Records for the task section start

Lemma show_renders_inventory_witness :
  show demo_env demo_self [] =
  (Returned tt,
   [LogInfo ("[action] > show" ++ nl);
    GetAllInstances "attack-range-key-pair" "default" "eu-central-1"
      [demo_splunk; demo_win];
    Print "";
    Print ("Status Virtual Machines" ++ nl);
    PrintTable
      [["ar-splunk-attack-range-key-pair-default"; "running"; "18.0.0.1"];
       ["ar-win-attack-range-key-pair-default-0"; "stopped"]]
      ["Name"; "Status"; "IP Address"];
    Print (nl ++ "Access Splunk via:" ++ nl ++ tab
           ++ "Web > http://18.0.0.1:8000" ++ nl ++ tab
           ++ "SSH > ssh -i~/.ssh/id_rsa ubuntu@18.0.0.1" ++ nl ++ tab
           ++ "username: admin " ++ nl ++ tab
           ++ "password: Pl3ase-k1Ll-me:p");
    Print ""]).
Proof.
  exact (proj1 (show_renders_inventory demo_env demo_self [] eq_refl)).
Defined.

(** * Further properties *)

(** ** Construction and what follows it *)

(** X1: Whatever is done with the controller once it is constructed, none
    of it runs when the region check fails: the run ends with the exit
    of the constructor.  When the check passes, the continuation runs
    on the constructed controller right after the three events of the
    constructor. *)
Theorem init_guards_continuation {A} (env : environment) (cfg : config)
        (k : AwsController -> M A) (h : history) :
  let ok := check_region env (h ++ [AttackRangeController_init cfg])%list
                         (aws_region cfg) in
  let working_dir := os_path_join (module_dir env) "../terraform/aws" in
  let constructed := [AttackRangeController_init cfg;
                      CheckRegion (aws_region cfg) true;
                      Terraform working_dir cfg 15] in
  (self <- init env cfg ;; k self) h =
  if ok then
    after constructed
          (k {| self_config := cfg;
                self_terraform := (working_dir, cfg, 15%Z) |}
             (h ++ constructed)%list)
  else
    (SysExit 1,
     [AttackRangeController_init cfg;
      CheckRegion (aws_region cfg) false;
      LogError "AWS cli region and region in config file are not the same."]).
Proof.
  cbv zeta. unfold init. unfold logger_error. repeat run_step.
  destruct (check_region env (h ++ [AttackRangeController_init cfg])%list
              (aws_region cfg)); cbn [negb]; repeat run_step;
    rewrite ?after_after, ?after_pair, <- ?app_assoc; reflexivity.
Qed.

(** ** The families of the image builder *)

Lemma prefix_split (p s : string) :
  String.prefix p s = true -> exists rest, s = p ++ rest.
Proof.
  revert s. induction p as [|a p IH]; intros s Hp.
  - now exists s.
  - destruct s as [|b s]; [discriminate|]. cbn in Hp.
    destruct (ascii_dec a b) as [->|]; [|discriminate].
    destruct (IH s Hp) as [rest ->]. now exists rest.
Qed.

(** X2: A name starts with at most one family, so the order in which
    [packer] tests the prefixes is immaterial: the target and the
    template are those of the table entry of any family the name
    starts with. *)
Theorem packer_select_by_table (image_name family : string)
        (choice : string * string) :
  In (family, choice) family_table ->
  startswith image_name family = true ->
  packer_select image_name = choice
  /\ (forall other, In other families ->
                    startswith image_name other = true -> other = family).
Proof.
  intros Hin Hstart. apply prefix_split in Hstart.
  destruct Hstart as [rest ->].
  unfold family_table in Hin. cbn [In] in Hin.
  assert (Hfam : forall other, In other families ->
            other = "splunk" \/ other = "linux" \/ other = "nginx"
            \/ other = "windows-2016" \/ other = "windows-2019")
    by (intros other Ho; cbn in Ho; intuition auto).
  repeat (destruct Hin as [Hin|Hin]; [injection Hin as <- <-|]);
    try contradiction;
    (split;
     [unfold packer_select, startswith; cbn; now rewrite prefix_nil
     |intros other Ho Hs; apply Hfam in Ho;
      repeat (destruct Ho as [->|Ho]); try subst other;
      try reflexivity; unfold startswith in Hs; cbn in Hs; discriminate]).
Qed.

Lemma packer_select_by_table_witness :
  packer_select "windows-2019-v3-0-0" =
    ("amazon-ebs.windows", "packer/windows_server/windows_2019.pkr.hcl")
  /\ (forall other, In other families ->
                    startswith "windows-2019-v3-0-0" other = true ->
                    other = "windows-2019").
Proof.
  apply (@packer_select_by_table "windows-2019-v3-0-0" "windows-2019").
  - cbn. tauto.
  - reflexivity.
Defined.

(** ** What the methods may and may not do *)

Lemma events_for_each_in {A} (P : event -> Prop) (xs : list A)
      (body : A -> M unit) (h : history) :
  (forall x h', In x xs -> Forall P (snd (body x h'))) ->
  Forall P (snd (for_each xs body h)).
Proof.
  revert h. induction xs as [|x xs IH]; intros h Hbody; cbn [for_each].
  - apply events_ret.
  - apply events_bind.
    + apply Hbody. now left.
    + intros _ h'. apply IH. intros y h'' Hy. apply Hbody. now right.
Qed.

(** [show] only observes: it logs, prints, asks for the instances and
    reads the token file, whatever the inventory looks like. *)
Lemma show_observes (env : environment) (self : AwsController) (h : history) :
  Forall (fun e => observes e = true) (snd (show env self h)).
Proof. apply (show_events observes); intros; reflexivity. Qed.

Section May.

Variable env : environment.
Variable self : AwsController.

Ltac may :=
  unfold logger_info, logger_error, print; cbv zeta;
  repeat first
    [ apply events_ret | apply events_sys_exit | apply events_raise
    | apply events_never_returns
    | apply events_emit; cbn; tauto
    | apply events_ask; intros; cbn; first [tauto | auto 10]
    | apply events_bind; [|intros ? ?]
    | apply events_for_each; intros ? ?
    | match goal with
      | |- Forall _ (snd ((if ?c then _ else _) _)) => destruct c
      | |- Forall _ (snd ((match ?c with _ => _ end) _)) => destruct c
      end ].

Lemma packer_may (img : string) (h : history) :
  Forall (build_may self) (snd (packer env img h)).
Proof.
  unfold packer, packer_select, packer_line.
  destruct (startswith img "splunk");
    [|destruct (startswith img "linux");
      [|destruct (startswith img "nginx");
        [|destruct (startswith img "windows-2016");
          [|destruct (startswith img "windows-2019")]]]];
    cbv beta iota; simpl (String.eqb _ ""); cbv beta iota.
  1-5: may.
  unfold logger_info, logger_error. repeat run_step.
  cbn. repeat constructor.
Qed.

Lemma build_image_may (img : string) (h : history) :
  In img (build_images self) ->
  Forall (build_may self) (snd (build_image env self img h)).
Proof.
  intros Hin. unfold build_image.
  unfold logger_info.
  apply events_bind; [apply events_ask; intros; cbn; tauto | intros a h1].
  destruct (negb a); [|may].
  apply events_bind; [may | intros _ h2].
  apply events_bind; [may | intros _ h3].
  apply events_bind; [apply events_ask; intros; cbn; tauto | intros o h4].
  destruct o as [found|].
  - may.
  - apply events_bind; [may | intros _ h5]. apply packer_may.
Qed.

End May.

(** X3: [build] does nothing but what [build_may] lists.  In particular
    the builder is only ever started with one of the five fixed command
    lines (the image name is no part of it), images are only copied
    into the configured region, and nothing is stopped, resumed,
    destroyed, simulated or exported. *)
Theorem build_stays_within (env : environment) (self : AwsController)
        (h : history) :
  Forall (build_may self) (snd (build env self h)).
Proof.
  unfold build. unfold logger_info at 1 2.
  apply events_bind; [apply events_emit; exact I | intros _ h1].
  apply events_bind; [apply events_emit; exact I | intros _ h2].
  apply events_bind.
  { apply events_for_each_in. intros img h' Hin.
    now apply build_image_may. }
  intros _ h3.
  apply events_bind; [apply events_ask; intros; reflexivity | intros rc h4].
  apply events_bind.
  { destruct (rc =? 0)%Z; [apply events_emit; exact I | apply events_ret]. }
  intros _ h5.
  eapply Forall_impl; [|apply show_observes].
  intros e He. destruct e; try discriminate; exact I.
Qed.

Records for the task section end
Records for the task section start

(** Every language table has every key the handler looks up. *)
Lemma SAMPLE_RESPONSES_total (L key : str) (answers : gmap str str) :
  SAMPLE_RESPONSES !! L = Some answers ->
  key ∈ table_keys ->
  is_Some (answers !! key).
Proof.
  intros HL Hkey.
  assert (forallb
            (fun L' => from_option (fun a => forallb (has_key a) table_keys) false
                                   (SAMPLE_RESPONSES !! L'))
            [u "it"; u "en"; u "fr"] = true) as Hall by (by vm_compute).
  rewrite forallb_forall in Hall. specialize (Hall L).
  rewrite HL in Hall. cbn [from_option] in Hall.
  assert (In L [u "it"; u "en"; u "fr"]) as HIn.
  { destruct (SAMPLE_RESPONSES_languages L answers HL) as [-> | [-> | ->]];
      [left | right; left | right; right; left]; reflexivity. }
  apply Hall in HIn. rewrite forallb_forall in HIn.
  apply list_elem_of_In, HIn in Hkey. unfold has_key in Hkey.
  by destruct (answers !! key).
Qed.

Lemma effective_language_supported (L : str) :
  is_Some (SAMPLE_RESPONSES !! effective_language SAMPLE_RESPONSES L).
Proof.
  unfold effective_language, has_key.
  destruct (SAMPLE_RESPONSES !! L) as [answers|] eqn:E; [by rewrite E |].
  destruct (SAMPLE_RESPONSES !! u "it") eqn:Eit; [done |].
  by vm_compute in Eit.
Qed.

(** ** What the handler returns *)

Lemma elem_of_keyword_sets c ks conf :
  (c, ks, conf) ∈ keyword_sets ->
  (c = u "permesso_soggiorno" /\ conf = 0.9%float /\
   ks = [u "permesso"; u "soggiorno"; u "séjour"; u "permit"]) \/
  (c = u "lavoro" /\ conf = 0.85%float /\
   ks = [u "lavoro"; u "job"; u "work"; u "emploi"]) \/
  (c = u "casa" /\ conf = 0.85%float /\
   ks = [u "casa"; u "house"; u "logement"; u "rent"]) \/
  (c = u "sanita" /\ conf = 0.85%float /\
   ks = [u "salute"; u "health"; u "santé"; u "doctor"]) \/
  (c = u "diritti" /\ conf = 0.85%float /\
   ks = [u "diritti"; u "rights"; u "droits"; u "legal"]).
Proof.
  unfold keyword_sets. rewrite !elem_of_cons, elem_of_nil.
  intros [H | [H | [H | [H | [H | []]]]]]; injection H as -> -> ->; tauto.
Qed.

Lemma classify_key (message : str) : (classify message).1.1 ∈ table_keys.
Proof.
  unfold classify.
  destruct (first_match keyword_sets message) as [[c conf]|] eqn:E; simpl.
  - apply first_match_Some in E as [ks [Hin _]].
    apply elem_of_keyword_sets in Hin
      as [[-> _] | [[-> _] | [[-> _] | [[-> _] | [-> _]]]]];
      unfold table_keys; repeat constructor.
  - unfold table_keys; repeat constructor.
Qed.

Records for the task section end
Records for the task section start

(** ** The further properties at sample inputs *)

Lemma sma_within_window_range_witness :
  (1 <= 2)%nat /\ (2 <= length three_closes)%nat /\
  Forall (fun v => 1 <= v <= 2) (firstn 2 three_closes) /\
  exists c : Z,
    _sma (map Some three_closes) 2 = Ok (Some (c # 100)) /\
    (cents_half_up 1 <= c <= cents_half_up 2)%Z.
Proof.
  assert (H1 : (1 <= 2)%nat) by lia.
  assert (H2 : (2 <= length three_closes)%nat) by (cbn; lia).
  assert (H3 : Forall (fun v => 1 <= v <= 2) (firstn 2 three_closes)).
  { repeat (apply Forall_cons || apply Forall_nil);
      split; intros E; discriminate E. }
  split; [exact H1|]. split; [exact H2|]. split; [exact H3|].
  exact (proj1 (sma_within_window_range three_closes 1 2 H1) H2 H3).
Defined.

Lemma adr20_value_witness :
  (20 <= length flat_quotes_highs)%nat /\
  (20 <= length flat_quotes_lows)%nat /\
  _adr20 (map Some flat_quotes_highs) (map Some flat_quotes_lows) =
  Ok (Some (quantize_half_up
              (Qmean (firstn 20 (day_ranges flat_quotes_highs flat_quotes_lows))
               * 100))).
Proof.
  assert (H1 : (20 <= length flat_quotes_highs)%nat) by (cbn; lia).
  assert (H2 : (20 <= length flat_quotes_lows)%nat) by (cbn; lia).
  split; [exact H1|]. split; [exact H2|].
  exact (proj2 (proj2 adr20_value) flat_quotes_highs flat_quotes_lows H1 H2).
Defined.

Records for the task section end

Assigned task
Where the string "casa" appears in a line of the entries above, return that line.

Your response
  (c = u "casa" /\ conf = 0.85%float /\
   ks = [u "casa"; u "house"; u "logement"; u "rent"]) \/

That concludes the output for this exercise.